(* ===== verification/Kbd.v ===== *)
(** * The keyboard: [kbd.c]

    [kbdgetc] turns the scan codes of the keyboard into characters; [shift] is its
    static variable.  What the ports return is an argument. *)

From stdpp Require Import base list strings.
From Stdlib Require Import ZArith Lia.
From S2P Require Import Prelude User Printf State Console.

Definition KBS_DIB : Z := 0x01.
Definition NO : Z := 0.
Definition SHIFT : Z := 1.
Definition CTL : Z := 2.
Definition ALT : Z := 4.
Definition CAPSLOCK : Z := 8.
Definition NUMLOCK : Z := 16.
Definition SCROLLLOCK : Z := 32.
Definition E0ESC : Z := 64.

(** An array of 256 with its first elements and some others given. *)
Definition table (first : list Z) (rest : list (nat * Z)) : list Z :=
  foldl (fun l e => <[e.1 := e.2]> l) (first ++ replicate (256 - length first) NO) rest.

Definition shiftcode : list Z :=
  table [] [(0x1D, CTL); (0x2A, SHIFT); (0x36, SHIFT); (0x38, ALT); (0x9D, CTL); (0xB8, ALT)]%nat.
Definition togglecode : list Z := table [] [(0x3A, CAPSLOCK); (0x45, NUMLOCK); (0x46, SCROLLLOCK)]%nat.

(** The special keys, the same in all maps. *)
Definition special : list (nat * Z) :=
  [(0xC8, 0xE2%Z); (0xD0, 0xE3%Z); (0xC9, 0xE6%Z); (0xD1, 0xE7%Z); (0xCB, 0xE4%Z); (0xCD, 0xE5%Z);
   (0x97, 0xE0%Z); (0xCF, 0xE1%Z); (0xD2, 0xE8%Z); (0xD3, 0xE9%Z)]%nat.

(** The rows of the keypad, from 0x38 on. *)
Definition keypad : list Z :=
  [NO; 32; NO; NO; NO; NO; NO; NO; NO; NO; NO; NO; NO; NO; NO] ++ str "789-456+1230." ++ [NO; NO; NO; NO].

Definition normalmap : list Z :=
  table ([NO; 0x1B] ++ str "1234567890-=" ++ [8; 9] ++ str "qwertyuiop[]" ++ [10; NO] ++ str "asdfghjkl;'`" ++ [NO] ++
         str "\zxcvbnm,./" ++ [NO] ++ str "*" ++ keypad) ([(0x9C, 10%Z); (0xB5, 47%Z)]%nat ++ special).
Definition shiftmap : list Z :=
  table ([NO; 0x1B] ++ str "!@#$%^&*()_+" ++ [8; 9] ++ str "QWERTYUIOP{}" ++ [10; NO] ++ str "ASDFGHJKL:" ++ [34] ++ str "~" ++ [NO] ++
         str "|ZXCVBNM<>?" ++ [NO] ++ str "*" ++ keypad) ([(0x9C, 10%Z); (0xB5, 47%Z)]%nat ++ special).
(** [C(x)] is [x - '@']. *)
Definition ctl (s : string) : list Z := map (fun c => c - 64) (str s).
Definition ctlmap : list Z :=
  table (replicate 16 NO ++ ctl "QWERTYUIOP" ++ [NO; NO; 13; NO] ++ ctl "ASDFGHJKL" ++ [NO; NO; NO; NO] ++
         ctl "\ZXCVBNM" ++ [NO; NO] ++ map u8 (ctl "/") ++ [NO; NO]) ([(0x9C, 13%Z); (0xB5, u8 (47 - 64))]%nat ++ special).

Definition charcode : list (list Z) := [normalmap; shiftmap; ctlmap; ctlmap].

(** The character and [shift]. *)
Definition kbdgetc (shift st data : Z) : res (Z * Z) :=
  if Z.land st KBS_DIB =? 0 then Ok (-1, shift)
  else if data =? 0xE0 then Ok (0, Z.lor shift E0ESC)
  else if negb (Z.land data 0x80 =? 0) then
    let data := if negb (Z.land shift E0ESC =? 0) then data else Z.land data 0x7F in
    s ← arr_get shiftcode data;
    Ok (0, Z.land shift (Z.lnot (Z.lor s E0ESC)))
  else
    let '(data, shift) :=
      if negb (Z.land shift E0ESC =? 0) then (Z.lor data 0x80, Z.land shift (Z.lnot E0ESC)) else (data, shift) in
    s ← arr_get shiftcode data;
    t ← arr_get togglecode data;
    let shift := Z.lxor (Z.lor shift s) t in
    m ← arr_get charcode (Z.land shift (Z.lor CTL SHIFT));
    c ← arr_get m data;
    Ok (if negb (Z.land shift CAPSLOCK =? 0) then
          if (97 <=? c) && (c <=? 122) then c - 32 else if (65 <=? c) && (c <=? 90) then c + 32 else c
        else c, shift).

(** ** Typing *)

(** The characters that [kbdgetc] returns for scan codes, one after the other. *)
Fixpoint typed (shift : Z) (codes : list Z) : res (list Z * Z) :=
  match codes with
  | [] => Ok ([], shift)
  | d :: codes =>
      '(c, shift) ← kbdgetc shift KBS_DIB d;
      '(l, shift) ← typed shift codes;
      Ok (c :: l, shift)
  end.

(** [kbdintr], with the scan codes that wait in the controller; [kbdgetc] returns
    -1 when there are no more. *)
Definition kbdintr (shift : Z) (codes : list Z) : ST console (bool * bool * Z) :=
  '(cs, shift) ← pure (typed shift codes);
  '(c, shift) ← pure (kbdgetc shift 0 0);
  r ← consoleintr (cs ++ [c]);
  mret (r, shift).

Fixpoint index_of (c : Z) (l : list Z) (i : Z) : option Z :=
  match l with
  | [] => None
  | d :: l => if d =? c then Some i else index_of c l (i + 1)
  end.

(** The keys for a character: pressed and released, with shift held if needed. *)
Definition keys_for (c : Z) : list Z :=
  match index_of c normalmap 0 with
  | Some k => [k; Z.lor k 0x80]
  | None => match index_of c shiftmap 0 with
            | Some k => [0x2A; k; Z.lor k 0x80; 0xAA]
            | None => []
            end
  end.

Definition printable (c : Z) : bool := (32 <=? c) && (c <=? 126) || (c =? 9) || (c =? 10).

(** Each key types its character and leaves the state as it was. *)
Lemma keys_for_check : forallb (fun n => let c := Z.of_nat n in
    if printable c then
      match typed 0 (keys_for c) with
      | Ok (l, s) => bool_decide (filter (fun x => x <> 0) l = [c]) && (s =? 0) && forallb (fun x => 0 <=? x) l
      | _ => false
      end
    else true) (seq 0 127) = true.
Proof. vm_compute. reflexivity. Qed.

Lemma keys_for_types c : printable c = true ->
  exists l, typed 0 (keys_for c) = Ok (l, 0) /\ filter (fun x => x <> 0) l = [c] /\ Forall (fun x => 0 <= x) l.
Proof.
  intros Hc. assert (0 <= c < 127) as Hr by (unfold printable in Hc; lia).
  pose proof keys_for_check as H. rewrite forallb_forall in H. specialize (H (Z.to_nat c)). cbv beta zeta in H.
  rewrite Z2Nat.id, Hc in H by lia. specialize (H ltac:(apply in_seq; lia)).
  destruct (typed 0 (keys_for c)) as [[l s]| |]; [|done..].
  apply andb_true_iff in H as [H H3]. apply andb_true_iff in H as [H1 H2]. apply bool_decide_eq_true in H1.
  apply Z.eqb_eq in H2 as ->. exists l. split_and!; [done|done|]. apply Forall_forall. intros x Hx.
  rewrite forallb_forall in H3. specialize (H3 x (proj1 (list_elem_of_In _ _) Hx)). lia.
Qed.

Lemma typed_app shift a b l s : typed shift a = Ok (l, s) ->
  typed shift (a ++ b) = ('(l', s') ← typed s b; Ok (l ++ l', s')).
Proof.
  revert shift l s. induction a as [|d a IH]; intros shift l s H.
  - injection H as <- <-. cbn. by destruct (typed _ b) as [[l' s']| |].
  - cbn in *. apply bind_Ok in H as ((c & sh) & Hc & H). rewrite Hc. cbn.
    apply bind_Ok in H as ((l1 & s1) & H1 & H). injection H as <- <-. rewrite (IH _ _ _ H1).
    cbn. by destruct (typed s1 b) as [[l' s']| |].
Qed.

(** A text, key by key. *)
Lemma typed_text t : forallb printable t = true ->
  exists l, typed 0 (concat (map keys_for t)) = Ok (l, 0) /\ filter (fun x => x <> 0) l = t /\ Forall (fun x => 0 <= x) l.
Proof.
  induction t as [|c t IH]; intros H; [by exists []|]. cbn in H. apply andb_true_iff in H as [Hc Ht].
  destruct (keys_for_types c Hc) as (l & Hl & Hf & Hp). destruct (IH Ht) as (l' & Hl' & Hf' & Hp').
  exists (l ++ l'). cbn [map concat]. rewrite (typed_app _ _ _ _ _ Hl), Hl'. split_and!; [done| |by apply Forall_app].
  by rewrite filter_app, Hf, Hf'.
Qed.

---

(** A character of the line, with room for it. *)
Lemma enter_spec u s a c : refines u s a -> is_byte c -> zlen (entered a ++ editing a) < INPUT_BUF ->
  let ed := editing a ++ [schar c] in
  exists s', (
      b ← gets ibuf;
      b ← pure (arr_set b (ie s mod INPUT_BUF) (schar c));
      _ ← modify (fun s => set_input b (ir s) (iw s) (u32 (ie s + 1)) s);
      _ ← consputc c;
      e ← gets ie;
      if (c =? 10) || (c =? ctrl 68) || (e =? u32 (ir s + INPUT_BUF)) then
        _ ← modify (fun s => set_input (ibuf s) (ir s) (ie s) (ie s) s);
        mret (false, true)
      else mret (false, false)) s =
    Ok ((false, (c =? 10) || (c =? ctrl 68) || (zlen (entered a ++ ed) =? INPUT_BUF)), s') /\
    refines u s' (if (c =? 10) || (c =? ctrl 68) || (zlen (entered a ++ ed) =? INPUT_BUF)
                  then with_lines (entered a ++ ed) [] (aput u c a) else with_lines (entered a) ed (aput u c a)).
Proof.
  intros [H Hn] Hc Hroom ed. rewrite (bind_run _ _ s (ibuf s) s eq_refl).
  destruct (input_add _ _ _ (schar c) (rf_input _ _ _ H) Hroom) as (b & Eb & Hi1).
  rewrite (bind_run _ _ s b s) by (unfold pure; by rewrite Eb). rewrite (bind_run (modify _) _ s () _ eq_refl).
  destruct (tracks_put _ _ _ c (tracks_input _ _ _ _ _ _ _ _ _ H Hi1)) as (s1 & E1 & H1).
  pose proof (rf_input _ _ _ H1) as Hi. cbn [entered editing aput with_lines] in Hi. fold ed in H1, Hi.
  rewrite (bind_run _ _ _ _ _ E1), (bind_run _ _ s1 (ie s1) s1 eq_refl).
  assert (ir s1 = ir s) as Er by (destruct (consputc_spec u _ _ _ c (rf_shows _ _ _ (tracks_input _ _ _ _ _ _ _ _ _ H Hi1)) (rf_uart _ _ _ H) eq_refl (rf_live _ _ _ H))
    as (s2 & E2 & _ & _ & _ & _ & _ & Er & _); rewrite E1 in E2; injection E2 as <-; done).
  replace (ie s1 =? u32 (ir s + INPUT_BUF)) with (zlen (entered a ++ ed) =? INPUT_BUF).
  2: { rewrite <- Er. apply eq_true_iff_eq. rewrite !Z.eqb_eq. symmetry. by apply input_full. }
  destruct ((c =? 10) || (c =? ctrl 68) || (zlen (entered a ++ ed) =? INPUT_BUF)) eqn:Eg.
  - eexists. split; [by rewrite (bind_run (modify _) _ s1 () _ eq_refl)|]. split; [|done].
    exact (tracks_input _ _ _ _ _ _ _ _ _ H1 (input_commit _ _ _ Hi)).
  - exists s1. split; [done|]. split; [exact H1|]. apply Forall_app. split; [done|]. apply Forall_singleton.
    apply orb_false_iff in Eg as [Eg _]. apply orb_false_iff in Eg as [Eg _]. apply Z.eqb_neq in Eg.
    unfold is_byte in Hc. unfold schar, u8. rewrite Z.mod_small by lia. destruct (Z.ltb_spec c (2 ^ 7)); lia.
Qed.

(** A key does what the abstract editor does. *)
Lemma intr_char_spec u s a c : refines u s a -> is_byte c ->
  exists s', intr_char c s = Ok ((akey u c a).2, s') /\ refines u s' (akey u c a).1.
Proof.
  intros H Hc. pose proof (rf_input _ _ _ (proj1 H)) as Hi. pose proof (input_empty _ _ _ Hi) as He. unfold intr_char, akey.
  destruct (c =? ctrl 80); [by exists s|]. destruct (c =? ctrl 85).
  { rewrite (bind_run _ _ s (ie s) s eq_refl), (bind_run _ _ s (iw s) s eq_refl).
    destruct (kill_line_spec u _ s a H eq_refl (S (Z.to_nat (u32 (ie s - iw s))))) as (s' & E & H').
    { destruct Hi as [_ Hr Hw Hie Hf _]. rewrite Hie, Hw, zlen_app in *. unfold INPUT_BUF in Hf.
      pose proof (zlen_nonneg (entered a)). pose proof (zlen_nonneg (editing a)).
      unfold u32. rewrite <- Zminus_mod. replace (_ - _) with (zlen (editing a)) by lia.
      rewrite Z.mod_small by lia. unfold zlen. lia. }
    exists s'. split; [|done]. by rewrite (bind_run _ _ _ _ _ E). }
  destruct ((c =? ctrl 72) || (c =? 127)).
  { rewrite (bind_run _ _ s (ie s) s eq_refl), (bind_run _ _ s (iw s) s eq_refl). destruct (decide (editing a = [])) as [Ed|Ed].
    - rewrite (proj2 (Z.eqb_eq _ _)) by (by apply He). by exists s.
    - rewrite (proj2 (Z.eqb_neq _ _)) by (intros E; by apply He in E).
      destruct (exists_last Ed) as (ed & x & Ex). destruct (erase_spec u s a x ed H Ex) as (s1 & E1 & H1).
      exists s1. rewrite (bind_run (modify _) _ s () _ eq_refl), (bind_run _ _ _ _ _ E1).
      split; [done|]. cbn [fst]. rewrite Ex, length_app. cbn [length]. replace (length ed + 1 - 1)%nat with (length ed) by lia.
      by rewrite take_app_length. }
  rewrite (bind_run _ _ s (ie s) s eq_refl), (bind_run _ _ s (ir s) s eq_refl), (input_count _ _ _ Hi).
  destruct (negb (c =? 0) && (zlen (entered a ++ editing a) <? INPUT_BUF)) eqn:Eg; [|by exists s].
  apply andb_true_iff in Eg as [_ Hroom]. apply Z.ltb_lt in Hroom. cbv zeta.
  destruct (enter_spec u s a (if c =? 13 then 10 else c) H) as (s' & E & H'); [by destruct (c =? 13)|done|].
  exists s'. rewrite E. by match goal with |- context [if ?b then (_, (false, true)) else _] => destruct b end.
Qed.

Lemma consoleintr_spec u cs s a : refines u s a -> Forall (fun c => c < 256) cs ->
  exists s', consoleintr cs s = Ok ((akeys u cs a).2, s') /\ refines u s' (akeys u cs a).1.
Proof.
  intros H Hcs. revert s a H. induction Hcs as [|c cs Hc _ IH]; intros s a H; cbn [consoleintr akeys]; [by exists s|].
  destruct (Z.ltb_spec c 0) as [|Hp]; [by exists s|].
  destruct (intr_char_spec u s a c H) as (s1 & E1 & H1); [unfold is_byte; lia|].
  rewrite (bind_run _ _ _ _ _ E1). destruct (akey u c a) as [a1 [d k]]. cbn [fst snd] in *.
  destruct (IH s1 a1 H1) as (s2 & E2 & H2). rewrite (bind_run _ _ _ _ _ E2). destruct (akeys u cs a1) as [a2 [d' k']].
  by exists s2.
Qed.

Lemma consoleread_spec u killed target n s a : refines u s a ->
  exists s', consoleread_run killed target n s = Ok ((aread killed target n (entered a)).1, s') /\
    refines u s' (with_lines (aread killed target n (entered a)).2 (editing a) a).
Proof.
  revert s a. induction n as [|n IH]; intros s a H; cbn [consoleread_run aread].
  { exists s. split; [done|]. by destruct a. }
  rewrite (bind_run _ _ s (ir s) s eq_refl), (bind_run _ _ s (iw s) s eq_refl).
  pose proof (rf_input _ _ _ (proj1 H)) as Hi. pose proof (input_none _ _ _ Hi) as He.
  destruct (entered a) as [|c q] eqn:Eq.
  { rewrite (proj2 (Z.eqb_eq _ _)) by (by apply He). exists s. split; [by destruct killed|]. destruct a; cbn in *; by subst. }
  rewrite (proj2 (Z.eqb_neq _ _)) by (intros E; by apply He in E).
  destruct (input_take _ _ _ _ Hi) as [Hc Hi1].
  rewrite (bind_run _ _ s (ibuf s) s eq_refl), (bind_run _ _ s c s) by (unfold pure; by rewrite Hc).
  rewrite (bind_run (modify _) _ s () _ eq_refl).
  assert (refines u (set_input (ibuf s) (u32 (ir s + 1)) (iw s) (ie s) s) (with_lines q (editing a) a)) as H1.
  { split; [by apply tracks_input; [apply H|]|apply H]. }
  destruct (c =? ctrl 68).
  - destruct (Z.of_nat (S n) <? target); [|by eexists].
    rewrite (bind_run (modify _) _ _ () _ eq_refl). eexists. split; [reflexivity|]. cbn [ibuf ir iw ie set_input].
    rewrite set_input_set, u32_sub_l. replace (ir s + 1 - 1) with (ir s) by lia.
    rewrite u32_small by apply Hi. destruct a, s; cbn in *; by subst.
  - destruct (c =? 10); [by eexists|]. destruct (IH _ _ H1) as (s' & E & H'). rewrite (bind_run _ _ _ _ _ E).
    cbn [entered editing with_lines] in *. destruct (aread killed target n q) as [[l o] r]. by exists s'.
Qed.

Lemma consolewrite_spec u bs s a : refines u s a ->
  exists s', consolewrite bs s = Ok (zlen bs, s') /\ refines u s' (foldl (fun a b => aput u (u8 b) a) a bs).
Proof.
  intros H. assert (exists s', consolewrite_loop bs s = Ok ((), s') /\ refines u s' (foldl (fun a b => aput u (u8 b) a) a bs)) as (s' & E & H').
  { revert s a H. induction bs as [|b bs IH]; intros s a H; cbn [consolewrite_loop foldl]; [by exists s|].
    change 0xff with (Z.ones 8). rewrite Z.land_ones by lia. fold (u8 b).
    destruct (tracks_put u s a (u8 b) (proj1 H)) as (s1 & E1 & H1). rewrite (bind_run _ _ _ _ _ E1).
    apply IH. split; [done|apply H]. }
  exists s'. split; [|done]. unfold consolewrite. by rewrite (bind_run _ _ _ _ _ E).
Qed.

...

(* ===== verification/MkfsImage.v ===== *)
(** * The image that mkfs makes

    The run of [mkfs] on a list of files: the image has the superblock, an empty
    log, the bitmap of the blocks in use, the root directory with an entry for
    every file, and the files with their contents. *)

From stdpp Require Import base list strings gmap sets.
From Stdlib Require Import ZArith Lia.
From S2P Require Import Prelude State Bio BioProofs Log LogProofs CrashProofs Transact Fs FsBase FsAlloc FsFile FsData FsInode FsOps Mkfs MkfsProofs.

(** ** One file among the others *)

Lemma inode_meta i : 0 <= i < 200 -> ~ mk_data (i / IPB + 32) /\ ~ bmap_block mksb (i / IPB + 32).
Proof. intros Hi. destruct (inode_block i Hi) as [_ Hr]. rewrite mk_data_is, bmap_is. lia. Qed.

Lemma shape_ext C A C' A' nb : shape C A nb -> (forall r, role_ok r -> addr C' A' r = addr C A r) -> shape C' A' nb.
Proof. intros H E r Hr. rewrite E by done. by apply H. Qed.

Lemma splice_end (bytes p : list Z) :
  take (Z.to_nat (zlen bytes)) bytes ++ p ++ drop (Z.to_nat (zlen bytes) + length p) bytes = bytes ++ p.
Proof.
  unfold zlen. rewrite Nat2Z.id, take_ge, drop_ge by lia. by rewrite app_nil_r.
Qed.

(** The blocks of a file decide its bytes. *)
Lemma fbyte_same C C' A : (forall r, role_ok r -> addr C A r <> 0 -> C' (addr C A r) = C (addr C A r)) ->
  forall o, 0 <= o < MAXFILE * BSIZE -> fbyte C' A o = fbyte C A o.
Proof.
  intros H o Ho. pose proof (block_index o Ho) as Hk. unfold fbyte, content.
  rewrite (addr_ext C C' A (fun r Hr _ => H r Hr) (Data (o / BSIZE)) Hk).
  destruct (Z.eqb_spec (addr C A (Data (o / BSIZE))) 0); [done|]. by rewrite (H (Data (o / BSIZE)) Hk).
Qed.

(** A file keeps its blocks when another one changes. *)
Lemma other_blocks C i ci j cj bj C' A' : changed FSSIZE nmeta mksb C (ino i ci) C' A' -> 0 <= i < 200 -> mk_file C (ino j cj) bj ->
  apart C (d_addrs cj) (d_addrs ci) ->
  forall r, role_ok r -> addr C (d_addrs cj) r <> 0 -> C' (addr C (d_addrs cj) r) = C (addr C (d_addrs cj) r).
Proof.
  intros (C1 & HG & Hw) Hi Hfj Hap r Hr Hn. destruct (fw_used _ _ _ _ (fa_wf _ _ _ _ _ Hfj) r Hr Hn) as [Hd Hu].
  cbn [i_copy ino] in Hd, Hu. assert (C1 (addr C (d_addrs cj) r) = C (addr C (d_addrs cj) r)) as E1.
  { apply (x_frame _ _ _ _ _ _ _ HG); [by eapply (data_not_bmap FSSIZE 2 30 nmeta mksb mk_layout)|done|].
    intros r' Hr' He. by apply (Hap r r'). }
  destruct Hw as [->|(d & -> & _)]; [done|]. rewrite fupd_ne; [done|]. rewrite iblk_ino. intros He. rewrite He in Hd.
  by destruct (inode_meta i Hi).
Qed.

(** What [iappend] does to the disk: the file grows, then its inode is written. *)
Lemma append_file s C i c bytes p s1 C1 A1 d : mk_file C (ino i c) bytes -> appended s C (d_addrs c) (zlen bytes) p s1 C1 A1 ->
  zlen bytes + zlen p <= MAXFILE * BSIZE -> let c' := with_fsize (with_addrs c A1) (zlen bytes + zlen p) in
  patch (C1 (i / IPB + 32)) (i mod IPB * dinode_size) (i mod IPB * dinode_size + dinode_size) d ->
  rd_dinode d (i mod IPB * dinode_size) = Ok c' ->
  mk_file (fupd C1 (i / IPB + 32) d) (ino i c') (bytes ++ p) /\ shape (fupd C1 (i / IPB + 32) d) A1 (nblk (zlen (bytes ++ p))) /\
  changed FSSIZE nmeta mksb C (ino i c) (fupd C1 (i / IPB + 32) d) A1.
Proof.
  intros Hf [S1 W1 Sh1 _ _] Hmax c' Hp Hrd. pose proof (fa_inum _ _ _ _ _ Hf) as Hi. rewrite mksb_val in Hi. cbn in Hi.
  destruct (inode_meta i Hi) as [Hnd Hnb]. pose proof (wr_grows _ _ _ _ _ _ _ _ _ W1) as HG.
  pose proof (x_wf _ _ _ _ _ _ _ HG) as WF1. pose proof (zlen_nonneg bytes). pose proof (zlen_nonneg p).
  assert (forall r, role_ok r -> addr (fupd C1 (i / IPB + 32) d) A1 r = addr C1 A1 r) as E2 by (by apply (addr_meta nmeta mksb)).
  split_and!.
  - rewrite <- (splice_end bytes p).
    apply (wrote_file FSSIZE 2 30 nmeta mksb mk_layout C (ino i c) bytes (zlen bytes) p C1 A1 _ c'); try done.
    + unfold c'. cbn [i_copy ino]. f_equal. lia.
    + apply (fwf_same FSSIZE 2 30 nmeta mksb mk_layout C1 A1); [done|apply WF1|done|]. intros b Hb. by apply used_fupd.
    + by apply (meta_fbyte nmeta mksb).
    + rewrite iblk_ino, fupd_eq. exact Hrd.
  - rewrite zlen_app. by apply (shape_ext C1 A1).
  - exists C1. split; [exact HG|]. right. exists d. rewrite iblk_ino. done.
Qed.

Work item >> Give the number of lines in the listing above where the word "mret" appears, and nothing else.

Result >> 3